PROMPT — Beneath this task are records; print exactly the stretch of them from the line with "vs_ptr : Z;" through the line with "host_read : Z", both ends included.

[Opening RECORDS FOR THE TASK section]

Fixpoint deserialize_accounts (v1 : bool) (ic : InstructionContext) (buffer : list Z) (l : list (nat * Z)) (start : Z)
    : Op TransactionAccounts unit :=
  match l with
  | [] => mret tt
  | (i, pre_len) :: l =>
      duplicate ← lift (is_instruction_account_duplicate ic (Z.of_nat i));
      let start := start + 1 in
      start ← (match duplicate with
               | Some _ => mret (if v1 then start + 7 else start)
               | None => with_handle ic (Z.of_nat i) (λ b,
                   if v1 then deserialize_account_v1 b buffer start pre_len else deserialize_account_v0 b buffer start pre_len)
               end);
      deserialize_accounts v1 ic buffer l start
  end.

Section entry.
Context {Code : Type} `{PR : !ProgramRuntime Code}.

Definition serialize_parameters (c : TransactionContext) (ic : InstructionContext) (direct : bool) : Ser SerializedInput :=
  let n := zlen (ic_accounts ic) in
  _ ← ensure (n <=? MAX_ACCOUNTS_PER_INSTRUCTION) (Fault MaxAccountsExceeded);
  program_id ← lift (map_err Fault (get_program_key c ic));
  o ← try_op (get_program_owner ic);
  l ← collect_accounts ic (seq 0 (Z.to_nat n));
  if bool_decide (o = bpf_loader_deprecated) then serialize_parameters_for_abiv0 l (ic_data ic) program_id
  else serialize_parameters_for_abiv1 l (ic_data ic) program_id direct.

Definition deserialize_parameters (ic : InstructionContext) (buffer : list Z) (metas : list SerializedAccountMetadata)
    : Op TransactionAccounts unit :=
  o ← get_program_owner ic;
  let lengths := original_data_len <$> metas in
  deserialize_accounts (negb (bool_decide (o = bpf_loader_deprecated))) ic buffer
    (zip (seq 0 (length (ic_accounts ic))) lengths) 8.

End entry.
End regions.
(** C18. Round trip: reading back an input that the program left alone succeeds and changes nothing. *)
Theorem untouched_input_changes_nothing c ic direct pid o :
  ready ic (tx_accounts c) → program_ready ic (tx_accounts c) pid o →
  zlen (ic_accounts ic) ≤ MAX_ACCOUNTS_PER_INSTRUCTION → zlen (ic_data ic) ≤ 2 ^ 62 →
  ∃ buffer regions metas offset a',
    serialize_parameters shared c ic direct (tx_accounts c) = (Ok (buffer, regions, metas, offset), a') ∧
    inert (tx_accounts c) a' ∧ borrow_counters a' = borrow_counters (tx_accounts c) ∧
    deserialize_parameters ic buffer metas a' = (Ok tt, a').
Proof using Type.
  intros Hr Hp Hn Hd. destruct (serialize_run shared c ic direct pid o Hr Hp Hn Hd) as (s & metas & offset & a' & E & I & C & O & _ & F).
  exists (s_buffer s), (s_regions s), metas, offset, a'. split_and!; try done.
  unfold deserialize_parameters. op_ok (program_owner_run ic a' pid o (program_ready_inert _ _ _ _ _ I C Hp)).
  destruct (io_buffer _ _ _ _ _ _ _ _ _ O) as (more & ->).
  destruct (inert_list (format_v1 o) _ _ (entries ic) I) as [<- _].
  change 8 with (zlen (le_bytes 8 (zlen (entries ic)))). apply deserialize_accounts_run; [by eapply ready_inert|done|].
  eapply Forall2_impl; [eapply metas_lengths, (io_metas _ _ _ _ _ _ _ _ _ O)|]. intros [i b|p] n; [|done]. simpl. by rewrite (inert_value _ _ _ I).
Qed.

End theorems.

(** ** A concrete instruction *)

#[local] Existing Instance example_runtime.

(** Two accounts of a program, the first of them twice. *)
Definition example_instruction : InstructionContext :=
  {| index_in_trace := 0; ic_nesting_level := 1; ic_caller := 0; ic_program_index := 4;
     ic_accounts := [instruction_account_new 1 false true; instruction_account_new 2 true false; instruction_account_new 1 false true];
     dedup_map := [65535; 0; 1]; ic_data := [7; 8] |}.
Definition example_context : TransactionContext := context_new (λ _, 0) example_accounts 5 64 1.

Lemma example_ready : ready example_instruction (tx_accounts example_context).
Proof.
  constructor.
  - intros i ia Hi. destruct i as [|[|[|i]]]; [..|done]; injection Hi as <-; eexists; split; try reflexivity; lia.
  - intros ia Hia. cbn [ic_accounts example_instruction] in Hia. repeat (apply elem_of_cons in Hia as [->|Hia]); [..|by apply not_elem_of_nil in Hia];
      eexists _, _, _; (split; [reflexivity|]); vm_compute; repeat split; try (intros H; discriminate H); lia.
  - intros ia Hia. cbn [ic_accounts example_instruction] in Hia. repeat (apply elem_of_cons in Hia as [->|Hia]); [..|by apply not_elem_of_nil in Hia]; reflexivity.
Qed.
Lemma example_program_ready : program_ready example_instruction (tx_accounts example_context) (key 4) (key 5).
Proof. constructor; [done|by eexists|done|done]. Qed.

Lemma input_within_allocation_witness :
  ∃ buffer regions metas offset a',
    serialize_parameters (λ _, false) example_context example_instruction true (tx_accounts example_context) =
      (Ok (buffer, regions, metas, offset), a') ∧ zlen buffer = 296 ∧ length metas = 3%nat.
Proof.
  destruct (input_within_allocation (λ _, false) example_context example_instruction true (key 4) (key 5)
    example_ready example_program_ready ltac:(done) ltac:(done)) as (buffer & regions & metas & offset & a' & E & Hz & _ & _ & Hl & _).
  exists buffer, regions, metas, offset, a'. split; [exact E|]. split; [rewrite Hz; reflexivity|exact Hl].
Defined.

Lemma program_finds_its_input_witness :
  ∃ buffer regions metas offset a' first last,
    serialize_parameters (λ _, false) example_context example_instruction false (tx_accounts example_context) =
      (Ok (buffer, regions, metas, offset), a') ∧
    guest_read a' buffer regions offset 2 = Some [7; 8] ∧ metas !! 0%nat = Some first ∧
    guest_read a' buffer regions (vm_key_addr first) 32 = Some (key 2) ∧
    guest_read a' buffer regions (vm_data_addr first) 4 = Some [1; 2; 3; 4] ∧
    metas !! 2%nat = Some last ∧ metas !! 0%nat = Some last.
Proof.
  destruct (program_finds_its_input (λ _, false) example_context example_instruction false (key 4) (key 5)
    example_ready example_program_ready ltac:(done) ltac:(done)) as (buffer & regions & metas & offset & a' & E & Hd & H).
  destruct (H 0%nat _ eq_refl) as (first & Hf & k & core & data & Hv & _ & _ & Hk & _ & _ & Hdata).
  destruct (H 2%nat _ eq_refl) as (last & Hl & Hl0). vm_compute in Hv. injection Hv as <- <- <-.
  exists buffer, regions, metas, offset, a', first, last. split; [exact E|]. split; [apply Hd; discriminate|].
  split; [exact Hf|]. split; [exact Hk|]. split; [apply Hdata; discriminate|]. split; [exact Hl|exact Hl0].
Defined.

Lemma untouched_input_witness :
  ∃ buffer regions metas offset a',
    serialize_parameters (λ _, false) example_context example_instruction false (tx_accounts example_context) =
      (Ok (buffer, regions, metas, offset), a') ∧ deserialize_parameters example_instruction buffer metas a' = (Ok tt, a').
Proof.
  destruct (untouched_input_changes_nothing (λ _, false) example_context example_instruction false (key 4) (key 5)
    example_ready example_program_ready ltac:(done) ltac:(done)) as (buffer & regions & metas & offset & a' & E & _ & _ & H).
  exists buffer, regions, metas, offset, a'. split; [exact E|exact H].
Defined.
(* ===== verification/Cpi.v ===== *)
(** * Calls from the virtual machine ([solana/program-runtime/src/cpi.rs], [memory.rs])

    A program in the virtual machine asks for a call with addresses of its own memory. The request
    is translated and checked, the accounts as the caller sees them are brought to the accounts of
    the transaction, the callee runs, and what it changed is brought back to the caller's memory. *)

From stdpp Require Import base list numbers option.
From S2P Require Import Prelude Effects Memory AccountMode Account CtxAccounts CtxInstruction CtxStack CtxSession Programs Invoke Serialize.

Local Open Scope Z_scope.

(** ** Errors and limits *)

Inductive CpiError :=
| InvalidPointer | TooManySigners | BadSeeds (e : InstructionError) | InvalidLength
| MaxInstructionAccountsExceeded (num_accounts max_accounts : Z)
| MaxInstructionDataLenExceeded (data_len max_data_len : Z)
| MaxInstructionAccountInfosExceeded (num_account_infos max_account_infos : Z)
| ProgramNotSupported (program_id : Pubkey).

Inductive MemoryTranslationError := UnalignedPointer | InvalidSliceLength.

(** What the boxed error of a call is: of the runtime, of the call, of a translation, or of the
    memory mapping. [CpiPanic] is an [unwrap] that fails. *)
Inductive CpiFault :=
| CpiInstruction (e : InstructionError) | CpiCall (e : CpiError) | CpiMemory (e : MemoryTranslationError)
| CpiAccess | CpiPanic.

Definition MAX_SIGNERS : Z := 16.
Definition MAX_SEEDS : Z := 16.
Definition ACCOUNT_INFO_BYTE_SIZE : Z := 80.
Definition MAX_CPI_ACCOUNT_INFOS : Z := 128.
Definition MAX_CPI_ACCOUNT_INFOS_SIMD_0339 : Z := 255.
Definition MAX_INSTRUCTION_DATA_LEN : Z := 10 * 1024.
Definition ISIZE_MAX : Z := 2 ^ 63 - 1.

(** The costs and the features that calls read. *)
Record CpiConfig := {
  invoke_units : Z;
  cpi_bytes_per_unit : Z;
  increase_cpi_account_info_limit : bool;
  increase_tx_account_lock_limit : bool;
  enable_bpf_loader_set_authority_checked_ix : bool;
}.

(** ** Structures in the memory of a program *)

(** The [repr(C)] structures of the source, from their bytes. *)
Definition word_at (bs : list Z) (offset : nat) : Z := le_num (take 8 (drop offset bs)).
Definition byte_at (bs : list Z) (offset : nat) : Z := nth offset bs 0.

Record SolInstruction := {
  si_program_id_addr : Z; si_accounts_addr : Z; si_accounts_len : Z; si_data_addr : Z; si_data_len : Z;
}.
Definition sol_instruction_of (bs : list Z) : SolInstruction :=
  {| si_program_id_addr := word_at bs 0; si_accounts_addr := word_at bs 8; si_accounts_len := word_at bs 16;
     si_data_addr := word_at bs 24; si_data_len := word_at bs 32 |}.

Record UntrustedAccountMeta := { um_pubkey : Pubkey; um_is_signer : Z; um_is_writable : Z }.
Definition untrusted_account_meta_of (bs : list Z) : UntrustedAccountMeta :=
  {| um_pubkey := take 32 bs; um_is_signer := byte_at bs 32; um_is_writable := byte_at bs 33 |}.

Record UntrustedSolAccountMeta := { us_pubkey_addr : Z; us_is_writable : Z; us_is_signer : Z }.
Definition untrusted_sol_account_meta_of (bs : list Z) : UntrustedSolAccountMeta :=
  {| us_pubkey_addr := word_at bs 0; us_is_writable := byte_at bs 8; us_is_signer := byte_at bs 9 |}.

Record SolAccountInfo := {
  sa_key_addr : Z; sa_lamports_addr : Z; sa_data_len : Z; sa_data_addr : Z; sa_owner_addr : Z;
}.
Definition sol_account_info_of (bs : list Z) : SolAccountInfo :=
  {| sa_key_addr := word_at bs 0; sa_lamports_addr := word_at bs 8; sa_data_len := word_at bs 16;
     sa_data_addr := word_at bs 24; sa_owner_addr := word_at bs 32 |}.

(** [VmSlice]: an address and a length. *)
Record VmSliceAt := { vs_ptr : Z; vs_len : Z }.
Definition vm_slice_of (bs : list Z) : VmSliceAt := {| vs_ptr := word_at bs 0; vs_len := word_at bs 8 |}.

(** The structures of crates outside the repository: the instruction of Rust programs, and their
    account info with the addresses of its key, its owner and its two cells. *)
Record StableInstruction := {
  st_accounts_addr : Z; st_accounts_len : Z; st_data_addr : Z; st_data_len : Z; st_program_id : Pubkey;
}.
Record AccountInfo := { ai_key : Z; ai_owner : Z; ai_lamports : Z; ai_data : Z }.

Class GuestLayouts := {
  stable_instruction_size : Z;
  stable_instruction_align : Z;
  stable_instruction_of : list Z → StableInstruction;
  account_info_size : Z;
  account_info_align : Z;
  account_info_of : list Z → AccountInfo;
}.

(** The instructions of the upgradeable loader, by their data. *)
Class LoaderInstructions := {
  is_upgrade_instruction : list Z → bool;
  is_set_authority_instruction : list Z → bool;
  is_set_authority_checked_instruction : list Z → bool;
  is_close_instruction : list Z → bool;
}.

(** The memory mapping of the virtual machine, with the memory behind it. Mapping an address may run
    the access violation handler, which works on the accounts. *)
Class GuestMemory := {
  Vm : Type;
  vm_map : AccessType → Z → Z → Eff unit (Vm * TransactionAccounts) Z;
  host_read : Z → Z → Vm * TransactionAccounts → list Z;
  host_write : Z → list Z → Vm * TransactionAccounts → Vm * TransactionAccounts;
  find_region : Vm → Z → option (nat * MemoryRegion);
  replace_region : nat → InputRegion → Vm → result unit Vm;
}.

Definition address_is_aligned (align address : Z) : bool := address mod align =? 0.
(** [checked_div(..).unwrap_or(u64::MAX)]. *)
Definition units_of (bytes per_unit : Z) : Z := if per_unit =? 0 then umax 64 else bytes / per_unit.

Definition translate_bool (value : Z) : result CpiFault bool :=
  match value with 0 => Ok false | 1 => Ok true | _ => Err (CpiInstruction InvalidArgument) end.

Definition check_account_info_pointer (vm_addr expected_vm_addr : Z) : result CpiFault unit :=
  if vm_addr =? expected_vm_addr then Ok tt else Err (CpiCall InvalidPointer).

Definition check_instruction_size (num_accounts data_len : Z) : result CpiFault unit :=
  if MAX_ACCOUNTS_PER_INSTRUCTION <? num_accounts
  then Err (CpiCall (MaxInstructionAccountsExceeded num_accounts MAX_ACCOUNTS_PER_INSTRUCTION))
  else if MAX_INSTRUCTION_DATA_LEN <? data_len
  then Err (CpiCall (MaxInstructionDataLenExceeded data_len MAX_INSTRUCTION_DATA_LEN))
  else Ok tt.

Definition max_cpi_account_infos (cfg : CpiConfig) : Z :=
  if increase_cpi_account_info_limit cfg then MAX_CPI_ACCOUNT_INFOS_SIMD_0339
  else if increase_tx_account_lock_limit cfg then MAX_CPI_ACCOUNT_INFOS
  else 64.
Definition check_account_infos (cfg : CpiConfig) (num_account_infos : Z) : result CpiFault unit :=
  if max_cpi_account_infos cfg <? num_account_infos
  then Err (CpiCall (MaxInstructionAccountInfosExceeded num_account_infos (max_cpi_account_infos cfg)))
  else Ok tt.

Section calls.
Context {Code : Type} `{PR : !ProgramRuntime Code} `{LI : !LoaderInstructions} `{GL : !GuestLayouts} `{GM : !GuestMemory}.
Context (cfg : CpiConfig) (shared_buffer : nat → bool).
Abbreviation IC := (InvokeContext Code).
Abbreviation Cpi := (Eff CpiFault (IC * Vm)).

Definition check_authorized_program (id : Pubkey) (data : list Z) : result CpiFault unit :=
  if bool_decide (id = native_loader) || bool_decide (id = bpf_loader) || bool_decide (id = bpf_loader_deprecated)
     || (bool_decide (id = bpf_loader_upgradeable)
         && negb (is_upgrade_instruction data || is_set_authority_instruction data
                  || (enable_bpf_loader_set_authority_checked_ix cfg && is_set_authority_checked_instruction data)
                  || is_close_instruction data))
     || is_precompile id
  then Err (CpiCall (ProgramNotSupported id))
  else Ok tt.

[Closing RECORDS FOR THE TASK section]

YOUR SOLUTION —
Record VmSliceAt := { vs_ptr : Z; vs_len : Z }.
Definition vm_slice_of (bs : list Z) : VmSliceAt := {| vs_ptr := word_at bs 0; vs_len := word_at bs 8 |}.

(** The structures of crates outside the repository: the instruction of Rust programs, and their
    account info with the addresses of its key, its owner and its two cells. *)
Record StableInstruction := {
  st_accounts_addr : Z; st_accounts_len : Z; st_data_addr : Z; st_data_len : Z; st_program_id : Pubkey;
}.
Record AccountInfo := { ai_key : Z; ai_owner : Z; ai_lamports : Z; ai_data : Z }.

Class GuestLayouts := {
  stable_instruction_size : Z;
  stable_instruction_align : Z;
  stable_instruction_of : list Z → StableInstruction;
  account_info_size : Z;
  account_info_align : Z;
  account_info_of : list Z → AccountInfo;
}.

(** The instructions of the upgradeable loader, by their data. *)
Class LoaderInstructions := {
  is_upgrade_instruction : list Z → bool;
  is_set_authority_instruction : list Z → bool;
  is_set_authority_checked_instruction : list Z → bool;
  is_close_instruction : list Z → bool;
}.

(** The memory mapping of the virtual machine, with the memory behind it. Mapping an address may run
    the access violation handler, which works on the accounts. *)
Class GuestMemory := {
  Vm : Type;
  vm_map : AccessType → Z → Z → Eff unit (Vm * TransactionAccounts) Z;
  host_read : Z → Z → Vm * TransactionAccounts → list Z;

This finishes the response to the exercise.